Auf dreierlei lenkt dieser von Goethe
ausgesprochene Gedanke die Aufmerksamkeit des Menschen. Das erste sind
die Gegenstände, von denen ihm durch die Tore seiner Sinne fortwährend
Kunde zufließt, die er tastet, riecht, schmeckt, hört und sieht. Das
zweite sind die Eindrücke, die sie auf ihn machen und die sich als sein
Gefallen und Mißfallen, sein Begehren oder Verabscheuen dadurch
kennzeichnen, daß er das eine sympathisch, das andere antipathisch, das
eine nützlich, das andere schädlich findet. Und das dritte sind die
Erkenntnisse, die er sich als «gleichsam göttliches Wesen» über die
Gegenstände erwirbt; es sind die Geheimnisse des Wirkens und Daseins
dieser Gegenstände, die sich ihm enthüllen.
Deutlich scheiden
sich diese drei Gebiete im menschlichen Leben. Und der Mensch wird daher
gewahr, daß er in einer dreifachen Art mit der Welt verwoben ist. – Die
erste Art ist etwas, was er vorfindet, was er als eine gegebene
Tatsache hinnimmt. Durch die zweite Art macht er die Welt zu seiner
eigenen Angelegenheit, zu etwas, das eine Bedeutung für ihn hat. Die
dritte Art betrachtet er als ein Ziel, zu dem er unaufhörlich hinstreben
soll.
Warum erscheint dem Menschen die Welt in dieser dreifachen
Art? Eine einfache Betrachtung kann das lehren: Ich gehe über eine mit
Blumen bewachsene Wiese. Die Blumen künden mir ihre Farben durch mein
Auge. Das ist die Tatsache, die ich als gegeben hinnehme. – Ich freue
mich über die Farbenpracht. Dadurch mache ich die Tatsache zu meiner
eigenen Angelegenheit. Ich verbinde durch meine Gefühle die Blumen mit
meinem eigenen Dasein. Nach einem Jahre gehe ich wieder über dieselbe
Wiese.

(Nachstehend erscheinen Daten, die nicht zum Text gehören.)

Lemma createBody_step2_throws h key st w w1 hid w2 msg :
  resolveHospitalId h w = (w1, inr hid) ->
  currentUser w1 = (w2, inl msg) ->
  createBody h key st w = (w2, inl msg).
Proof.
  intros H1 H2. unfold createBody, bind. rewrite H1, H2. reflexivity.
Qed.

Lemma createBody_steps h key st w w1 hid w2 u :
  resolveHospitalId h w = (w1, inr hid) ->
  currentUser w1 = (w2, inr u) ->
  createBody h key st w = bookFor key st hid u w2.
Proof.
  intros H1 H2. unfold createBody, bind. rewrite H1, H2. reflexivity.
Qed.

(** Step 1, when the lookup gives a truthy id: nothing is written. *)
Lemma resolveHospitalId_found h w :
  identTruthy (firstId (selectHospital (latitude h) (longitude h) (backend w)).2) = true ->
  exists w1,
    resolveHospitalId h w =
      (w1, inr (firstId (selectHospital (latitude h) (longitude h) (backend w)).2))
    /\ calls w1 = calls w ++ [SelectHospital (latitude h) (longitude h)].
Proof.
  intros Hid. unfold resolveHospitalId, bind, call, warnOnError, log, ret.
  destruct (selectHospital (latitude h) (longitude h) (backend w)) as [b1 found].
  cbn [fst snd] in *. destruct found as [e|data].
  - discriminate.
  - cbn [backend calls console]. rewrite Hid.
    eexists. split; reflexivity.
Qed.

(** Step 1, when the lookup gives no truthy id (it failed, found nothing,
    or found a falsy id): the hospital is inserted; a failure of the lookup
    is only logged. *)
Lemma resolveHospitalId_insert h w :
  identTruthy (firstId (selectHospital (latitude h) (longitude h) (backend w)).2) = false ->
  exists w1,
    resolveHospitalId h w =
      (w1,
       match (insertHospital (toPayload h)
                (selectHospital (latitude h) (longitude h) (backend w)).1).2 with
       | Failure e => inl ("Failed to create hospital record: " +:+ Err.message e)
       | Success (Some (r :: _)) => inr (db_id r)
       | Success _ => inr None
       end)
    /\ calls w1 = calls w ++ [SelectHospital (latitude h) (longitude h);
                              InsertHospital (toPayload h)]
    /\ console w1 =
         console w ++
         match (selectHospital (latitude h) (longitude h) (backend w)).2 with
         | Failure _ => ["find hospital err"]
         | Success _ => []
         end.
Proof.
  intros Hid. unfold resolveHospitalId, bind, call, warnOnError, log, ret, throw.
  destruct (selectHospital (latitude h) (longitude h) (backend w)) as [b1 found].
  cbn [fst snd] in *.
  destruct found as [e|data]; cbn [logTo backend calls console];
    rewrite Hid; cbn [logTo backend calls console];
    destruct (insertHospital (toPayload h) b1) as [b2 [e'|[[|r rows]|]]];
    cbn [fst snd backend calls console];
    eexists; (split; [reflexivity|]);
    cbn [calls console];
    rewrite <- ?app_assoc, ?app_nil_r; split; reflexivity.
Qed.

(** Step 2. *)
Lemma currentUser_result w :
  exists w1,
    currentUser w =
      (w1,
       match (getUser (backend w)).2 with
       | Failure e => inl ("Auth fetch error: " +:+ Err.message e)
       | Success None => inl "User not authenticated"
       | Success (Some u) => inr u
       end)
    /\ calls w1 = calls w ++ [GetUser]
    /\ backend w1 = (getUser (backend w)).1.
Proof.
  unfold currentUser, bind, call, ret, throw.
  destruct (getUser (backend w)) as [b1 [e|[u|]]]; cbn [fst snd];
    eexists; (split; [reflexivity|]); split; reflexivity.
Qed.

(** Steps 3 to 5: neither lookup can throw; the insert of the appointment
    is always reached, and its answer alone decides the outcome. *)
Lemma bookFor_result key st hid u w :
  exists w1,
    bookFor key st hid u w =
      (w1,
       match (insertAppointment
                (appointmentOf key st hid u
                   (selectProfile (uid u) (backend w)).2
                   (selectAssessment (uid u) (selectProfile (uid u) (backend w)).1).2)
                (selectAssessment (uid u) (selectProfile (uid u) (backend w)).1).1).2
       with
       | Failure e => inl ("Appointment insert error: " +:+ Err.message e)
       | Success _ => inr tt
       end)
    /\ calls w1 =
         calls w ++
         [SelectProfile (uid u); SelectAssessment (uid u);
          InsertAppointment
            (appointmentOf key st hid u
               (selectProfile (uid u) (backend w)).2
               (selectAssessment (uid u) (selectProfile (uid u) (backend w)).1).2)].
Proof.
  unfold bookFor, bind, call, warnOnError, log, ret, throw.
  destruct (selectProfile (uid u) (backend w)) as [b1 prof].
  cbn [fst snd].
  destruct prof as [e1|d1]; cbn [logTo backend calls console];
    destruct (selectAssessment (uid u) b1) as [b2 assess]; cbn [fst snd];
    destruct assess as [e2|d2]; cbn [logTo backend calls console];
    match goal with
    | |- context [insertAppointment ?a b2] =>
        destruct (insertAppointment a b2) as [b3 [e3|d3]]
    end;
    cbn [fst snd]; eexists; (split; [reflexivity|]);
    cbn [calls]; rewrite <- !app_assoc; reflexivity.
Qed.

(** C10. After [createAppointmentFor], however it ended, the processing
    flag under the key of the hospital is false. *)
Theorem processing_flag_cleared h st w :
  processingMap (createAppointmentFor h st w).1 !! toKey h = Some false.
Proof.
  rewrite createAppointmentFor_result.
  destruct (createBody h (toKey h) st w) as [w1 [msg|[]]];
    cbn [fst aborted completed processingMap setProcessingMap];
    apply lookup_insert_eq.
Qed.

End Booking.

Section Workflow.

Context `{Runtime} {B : Type} `{Supabase B}.

Implicit Types (h : HospitalRow) (st : State) (w : World B).

(** The outcome once steps 1 and 2 have given a hospital id and a user. *)
Lemma createAppointmentFor_booked h st w w1 hid w2 u :
  resolveHospitalId h w = (w1, inr hid) ->
  currentUser w1 = (w2, inr u) ->
  let prof := selectProfile (uid u) (backend w2) in
  let assess := selectAssessment (uid u) prof.1 in
  let appt := appointmentOf (toKey h) st hid u prof.2 assess.2 in
  calls (createAppointmentFor h st w).2 =
    calls w2 ++ [SelectProfile (uid u); SelectAssessment (uid u);
                 InsertAppointment appt]
  /\ (createAppointmentFor h st w).1 =
       match (insertAppointment appt assess.1).2 with
       | Failure e =>
           aborted (toKey h) ("Appointment insert error: " +:+ Err.message e) st
       | Success _ => completed (toKey h) st
       end.
Proof.
  intros H1 H2 prof assess appt. subst prof assess appt.
  rewrite createAppointmentFor_result, (createBody_steps _ _ _ _ _ _ _ _ H1 H2).
  destruct (bookFor_result (toKey h) st hid u w2) as (w3 & Hb & Hc).
  rewrite Hb.
  destruct (insertAppointment _ _).2 as [e|d]; cbn [fst snd logTo calls];
    split; (exact Hc || reflexivity).
Qed.

(** C8. Once steps 1 and 2 have given a hospital id and a user: a profile
    lookup that fails or brings no row leaves the user's own id as the user
    reference of the appointment, an assessment lookup that fails or brings
    no row leaves its assessment reference null, and in every case the
    insert of the appointment is the next and last call, whose answer alone
    decides the message shown. *)
Theorem lookups_degrade_to_fallbacks h st w w1 hid w2 u :
  resolveHospitalId h w = (w1, inr hid) ->
  currentUser w1 = (w2, inr u) ->
  let prof := selectProfile (uid u) (backend w2) in
  let assess := selectAssessment (uid u) prof.1 in
  let appt := appointmentOf (toKey h) st hid u prof.2 assess.2 in
  (noRows prof.2 -> user_id appt = Some (IdStr (uid u)))
  /\ (noRows assess.2 -> assessment_id appt = None)
  /\ calls (createAppointmentFor h st w).2 =
       calls w2 ++ [SelectProfile (uid u); SelectAssessment (uid u);
                    InsertAppointment appt]
  /\ message (createAppointmentFor h st w).1 =
       Some match (insertAppointment appt assess.1).2 with
            | Failure e =>
                "Error creating appointment: Appointment insert error: "
                +:+ Err.message e
            | Success _ => "Appointment created (status: pending)."
            end.
Proof.
  intros H1 H2 prof assess appt.
  destruct (createAppointmentFor_booked h st w w1 hid w2 u H1 H2) as [Hc Hs].
  fold prof assess appt in Hc, Hs.
  split.
  { intros Hno. subst appt. cbn [appointmentOf user_id].
    destruct prof.2 as [e|[[|i rows]|]]; cbn [noRows] in Hno;
      try reflexivity; contradiction. }
  split.
  { intros Hno. subst appt. cbn [appointmentOf assessment_id].
    destruct assess.2 as [e|[[|i rows]|]]; cbn [noRows] in Hno;
      try reflexivity; contradiction. }
  split; [exact Hc|].
  rewrite Hs. destruct (insertAppointment appt assess.1).2; reflexivity.
Qed.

Andere Blumen sind da. Neue Freude erwächst mir aus ihnen. Meine
Freude vom Vorjahre wird als Erinnerung auftauchen. Sie ist in mir; der
Gegenstand, der sie angefacht hat, ist vergangen. Aber die Blumen, die
ich jetzt sehe, sind von derselben Art wie die vorjährigen; sie sind
nach denselben Gesetzen gewachsen wie jene. Habe ich mich über diese
Art, über diese Gesetze aufgeklärt, so finde ich sie in den diesjährigen
Blumen so wieder, wie ich sie in den vorjährigen erkannt habe. Und ich
werde vielleicht also nachsinnen: Die Blumen des Vorjahres sind
vergangen; meine Freude an ihnen ist nur in meiner Erinnerung geblieben.
Sie ist nur mit meinem Dasein verknüpft. Das aber, was ich im vorigen
Jahre an den Blumen erkannt habe und dies Jahr wieder erkenne, das wird
bleiben, solange solche Blumen wachsen. Das ist etwas, was sich mir
geoffenbart hat, was aber von meinem Dasein nicht in gleicher Art
abhängig ist wie meine Freude. Meine Gefühle der Freude bleiben in mir;
die Gesetze, das Wesen der Blumen bleiben außerhalb meiner in der Welt.
So verbindet sich der Mensch immerwährend in dieser dreifachen Art mit
den Dingen der Welt. Man lege zunächst nichts in diese Tatsache hinein,
sondern fasse sie auf, wie sie sich darbietet. Es ergibt sich aus ihr,
daß der Mensch drei Seiten in seinem Wesen hat. Dies und nichts anderes
soll hier vorläufig mit den drei Worten Leib, Seele und Geist angedeutet
werden. Wer irgendwelche vorgefaßten Meinungen oder gar Hypothesen mit
diesen drei Worten verbindet, wird die folgenden Auseinandersetzungen
notwendig mißverstehen müssen. Mit Leib ist hier dasjenige gemeint,
wodurch sich dem Menschen die Dinge seiner Umwelt offenbaren, wie in
obigem Beispiele die Blumen der Wiese. Mit dem Worte Seele soll auf das
gedeutet werden, wodurch er die Dinge mit seinem eigenen Dasein
verbindet, wodurch er Gefallen und Mißfallen, Lust und Unlust, Freude
und Schmerz an ihnen empfindet. Als Geist ist das gemeint, was in ihm
offenbar wird, wenn er, nach Goethes Ausdruck, die Dinge als «gleichsam
göttliches Wesen» ansieht. – In diesem Sinne besteht der Mensch aus
Leib, Seele und Geist."
(aus: Rudolf Steiner - Theosophie, "Das Wesen des Menschen", GA 9, Dornach 1961, S. 24f)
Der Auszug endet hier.